INPUT FOR THIS TASK:

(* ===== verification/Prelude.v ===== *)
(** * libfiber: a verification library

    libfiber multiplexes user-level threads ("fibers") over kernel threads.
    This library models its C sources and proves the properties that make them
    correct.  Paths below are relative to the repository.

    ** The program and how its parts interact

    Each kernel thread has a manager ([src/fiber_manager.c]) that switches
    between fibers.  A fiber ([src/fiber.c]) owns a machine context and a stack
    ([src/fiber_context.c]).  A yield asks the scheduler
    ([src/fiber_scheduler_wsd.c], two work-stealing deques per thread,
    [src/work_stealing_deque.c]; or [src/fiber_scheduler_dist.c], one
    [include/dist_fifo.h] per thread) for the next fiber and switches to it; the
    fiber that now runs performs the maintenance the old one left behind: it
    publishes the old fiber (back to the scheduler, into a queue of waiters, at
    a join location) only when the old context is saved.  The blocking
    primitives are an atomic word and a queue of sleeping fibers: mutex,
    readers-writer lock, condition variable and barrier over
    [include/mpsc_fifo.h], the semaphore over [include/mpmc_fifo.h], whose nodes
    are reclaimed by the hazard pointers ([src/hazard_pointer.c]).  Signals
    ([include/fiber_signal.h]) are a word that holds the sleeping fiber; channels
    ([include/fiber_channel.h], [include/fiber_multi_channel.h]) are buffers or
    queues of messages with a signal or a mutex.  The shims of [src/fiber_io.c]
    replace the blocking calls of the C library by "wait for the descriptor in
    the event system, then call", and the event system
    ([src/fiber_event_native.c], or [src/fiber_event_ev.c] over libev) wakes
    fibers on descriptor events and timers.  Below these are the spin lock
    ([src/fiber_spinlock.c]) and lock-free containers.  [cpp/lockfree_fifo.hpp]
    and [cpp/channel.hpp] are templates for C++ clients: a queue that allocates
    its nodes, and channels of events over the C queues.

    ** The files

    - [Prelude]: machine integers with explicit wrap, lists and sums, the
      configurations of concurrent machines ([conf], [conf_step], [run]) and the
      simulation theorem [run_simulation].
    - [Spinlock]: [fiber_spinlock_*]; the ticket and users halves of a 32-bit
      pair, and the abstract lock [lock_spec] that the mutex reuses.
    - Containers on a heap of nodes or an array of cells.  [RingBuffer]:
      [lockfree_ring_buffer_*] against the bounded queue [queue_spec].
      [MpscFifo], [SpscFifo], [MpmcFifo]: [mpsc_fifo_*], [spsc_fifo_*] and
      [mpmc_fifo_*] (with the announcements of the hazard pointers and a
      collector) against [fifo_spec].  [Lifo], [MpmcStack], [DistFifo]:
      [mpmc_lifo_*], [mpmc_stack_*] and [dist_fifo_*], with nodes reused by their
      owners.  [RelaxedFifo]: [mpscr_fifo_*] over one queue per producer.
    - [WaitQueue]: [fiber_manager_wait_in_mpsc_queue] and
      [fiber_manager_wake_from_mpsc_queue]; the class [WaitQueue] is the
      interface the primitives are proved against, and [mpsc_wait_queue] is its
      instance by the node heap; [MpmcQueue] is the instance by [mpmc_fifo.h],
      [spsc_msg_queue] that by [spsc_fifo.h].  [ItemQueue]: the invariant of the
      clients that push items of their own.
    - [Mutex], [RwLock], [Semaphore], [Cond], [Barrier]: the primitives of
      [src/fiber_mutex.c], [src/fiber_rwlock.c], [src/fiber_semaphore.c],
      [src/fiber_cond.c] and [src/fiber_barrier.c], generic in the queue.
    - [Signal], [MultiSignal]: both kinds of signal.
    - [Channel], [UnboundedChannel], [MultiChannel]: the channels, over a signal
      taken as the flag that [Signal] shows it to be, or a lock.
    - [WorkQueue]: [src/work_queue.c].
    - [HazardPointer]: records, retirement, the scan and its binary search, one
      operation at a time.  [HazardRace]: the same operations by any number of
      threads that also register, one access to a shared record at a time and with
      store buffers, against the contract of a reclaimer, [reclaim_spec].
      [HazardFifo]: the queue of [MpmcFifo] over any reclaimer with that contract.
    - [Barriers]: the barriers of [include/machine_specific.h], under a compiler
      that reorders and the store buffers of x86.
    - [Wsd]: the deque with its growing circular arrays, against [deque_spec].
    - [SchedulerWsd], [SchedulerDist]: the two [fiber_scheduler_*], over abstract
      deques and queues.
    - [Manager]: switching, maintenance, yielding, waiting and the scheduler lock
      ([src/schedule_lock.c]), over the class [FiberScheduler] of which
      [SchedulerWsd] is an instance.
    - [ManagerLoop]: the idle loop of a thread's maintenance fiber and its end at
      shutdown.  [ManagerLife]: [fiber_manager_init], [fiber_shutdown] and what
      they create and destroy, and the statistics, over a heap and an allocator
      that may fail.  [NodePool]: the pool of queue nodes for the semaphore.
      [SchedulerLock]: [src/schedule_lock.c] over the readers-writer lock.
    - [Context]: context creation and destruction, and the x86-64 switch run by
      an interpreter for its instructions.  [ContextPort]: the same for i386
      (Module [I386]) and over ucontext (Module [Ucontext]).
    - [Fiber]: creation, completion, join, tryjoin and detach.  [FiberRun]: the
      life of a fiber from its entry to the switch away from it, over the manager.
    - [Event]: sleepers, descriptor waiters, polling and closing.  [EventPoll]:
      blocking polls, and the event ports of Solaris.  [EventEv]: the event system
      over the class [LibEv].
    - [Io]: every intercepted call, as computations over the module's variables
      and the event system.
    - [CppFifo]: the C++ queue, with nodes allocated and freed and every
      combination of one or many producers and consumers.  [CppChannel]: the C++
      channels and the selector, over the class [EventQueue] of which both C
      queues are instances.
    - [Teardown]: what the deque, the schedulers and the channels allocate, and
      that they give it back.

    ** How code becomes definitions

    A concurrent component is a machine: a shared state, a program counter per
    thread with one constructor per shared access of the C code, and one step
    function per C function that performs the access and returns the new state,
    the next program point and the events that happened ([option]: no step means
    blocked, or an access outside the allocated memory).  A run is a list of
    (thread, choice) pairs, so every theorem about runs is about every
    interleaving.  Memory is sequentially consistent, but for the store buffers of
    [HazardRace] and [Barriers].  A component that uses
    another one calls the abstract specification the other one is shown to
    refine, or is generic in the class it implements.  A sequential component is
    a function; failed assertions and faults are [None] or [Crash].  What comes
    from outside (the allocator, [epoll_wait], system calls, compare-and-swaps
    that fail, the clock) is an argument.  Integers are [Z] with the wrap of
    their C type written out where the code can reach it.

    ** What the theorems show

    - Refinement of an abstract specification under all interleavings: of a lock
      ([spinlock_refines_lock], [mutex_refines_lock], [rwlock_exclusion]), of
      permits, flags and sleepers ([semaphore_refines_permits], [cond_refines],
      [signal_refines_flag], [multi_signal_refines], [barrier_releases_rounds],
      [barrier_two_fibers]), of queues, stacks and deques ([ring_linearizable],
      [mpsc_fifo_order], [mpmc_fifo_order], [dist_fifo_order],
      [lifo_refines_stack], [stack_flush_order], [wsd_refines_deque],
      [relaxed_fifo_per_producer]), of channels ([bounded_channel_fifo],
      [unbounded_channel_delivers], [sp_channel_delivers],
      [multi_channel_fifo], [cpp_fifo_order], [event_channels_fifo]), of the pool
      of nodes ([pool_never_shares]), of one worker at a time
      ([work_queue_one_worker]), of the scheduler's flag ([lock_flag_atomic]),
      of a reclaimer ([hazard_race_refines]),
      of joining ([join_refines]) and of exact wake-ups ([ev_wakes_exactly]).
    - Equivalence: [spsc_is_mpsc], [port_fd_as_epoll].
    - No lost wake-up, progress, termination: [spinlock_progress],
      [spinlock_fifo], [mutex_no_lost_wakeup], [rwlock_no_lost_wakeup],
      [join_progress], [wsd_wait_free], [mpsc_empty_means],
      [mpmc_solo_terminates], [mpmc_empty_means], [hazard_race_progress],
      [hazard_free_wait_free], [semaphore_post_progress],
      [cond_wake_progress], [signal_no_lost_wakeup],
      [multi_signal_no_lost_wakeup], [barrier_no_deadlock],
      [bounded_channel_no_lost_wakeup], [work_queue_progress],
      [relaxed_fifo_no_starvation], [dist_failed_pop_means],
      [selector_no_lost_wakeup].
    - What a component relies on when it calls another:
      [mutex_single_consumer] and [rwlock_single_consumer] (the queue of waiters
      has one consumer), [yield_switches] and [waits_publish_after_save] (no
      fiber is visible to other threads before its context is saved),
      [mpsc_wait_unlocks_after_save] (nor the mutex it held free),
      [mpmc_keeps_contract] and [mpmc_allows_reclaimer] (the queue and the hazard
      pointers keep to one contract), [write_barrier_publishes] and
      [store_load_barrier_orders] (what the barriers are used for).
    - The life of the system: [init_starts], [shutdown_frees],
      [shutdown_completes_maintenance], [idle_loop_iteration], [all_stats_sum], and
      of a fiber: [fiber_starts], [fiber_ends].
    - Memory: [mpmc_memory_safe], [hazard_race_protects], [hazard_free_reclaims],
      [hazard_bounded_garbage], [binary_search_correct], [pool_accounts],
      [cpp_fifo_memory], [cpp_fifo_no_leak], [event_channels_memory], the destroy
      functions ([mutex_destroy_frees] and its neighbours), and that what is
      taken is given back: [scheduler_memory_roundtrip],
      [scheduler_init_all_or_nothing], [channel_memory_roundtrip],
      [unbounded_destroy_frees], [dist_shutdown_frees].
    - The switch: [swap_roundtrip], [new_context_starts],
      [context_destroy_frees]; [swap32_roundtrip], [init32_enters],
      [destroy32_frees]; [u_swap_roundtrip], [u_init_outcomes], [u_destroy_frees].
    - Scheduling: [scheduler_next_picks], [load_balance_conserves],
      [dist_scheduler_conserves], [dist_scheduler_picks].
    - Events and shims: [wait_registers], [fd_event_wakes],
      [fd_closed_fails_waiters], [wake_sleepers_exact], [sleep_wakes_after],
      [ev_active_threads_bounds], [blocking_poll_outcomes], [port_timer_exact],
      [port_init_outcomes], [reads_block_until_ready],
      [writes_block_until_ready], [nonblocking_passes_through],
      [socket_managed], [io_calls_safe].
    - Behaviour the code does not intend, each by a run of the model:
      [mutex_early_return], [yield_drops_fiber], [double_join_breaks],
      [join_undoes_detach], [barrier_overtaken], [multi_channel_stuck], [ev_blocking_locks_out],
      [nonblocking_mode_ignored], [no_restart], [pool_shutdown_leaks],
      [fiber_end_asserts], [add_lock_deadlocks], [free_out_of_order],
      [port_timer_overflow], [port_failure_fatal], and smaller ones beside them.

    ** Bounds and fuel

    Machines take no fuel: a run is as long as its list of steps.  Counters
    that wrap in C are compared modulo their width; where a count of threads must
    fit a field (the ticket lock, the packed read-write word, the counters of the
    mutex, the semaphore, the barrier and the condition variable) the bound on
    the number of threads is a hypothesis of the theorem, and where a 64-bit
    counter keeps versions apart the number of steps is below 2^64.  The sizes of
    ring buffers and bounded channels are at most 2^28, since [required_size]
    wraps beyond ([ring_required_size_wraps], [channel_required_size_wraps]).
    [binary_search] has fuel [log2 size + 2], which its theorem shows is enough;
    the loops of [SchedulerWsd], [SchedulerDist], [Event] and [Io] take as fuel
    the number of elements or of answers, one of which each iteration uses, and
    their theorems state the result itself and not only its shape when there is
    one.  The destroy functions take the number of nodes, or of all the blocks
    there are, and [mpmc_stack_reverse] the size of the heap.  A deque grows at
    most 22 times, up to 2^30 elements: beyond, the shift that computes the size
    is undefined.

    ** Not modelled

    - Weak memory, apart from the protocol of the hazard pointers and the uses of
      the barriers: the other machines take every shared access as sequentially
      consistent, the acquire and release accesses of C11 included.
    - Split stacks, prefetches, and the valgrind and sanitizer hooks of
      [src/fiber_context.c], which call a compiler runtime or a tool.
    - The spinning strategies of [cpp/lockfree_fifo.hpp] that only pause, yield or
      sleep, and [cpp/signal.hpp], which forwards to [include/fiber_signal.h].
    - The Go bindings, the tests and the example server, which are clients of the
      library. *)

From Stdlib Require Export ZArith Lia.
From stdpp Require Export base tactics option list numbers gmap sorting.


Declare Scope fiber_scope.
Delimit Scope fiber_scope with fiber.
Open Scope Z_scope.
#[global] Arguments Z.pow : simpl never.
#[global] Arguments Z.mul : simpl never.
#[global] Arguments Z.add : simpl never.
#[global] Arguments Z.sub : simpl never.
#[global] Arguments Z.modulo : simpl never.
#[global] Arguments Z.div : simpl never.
...
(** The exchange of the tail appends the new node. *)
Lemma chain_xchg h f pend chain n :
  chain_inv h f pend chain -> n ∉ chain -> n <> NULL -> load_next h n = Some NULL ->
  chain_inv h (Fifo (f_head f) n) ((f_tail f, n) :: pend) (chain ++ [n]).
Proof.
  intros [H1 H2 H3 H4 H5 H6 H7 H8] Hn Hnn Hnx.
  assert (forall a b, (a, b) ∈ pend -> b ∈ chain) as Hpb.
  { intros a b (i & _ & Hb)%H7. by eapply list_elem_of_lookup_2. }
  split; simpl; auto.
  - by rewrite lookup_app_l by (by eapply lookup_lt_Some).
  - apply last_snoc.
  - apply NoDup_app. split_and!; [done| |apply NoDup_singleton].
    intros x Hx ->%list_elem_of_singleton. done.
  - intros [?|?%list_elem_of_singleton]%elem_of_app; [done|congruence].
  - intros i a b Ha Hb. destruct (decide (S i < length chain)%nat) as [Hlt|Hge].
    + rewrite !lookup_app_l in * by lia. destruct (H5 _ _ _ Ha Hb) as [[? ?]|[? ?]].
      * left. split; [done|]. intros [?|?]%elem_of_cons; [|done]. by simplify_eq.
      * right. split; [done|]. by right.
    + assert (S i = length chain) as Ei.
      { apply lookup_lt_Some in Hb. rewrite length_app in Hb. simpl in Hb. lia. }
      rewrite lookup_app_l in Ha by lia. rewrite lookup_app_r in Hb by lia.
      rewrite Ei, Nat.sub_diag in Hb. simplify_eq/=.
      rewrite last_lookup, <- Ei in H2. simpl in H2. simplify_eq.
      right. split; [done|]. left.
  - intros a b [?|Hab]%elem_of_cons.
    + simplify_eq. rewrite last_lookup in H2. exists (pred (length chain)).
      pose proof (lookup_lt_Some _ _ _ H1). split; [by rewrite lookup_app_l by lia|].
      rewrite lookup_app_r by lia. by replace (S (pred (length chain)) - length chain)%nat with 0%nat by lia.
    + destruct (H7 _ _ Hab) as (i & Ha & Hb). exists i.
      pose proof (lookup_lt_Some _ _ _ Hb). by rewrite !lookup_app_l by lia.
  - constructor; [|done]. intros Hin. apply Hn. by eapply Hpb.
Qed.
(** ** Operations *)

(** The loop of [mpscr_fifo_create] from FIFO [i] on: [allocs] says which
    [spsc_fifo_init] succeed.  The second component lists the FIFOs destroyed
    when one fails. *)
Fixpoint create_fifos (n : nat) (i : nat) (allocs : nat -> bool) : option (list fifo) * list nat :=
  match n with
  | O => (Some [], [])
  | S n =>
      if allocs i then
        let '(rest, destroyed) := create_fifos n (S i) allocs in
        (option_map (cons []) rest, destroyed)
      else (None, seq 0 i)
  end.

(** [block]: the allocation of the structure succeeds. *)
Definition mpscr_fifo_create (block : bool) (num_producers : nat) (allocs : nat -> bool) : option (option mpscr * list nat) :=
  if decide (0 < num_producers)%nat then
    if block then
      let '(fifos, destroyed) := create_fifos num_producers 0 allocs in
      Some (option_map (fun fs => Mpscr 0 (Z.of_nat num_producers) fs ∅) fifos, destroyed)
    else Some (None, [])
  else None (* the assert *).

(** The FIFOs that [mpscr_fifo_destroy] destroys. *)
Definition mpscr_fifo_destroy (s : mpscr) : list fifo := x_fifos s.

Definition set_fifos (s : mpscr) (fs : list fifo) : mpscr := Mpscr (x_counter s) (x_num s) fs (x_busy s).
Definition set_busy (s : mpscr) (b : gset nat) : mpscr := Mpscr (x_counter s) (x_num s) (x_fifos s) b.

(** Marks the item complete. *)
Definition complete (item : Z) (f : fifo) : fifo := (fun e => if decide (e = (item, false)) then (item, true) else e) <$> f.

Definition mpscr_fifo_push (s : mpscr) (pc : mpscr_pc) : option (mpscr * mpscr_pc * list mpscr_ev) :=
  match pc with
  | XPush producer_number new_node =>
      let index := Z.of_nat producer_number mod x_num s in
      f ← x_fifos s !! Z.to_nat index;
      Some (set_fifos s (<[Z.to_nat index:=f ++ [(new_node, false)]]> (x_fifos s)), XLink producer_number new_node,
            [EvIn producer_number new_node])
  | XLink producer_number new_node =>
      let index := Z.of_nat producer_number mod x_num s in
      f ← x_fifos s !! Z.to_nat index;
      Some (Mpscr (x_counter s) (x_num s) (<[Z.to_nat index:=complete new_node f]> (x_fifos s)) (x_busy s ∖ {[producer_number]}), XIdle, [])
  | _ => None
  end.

YOUR GOAL: For every line above that includes the word "saved", return the line.

SOLUTION TO THIS PROBLEM:
    a join location) only when the old context is saved.  The blocking
      fiber is visible to other threads before its context is saved),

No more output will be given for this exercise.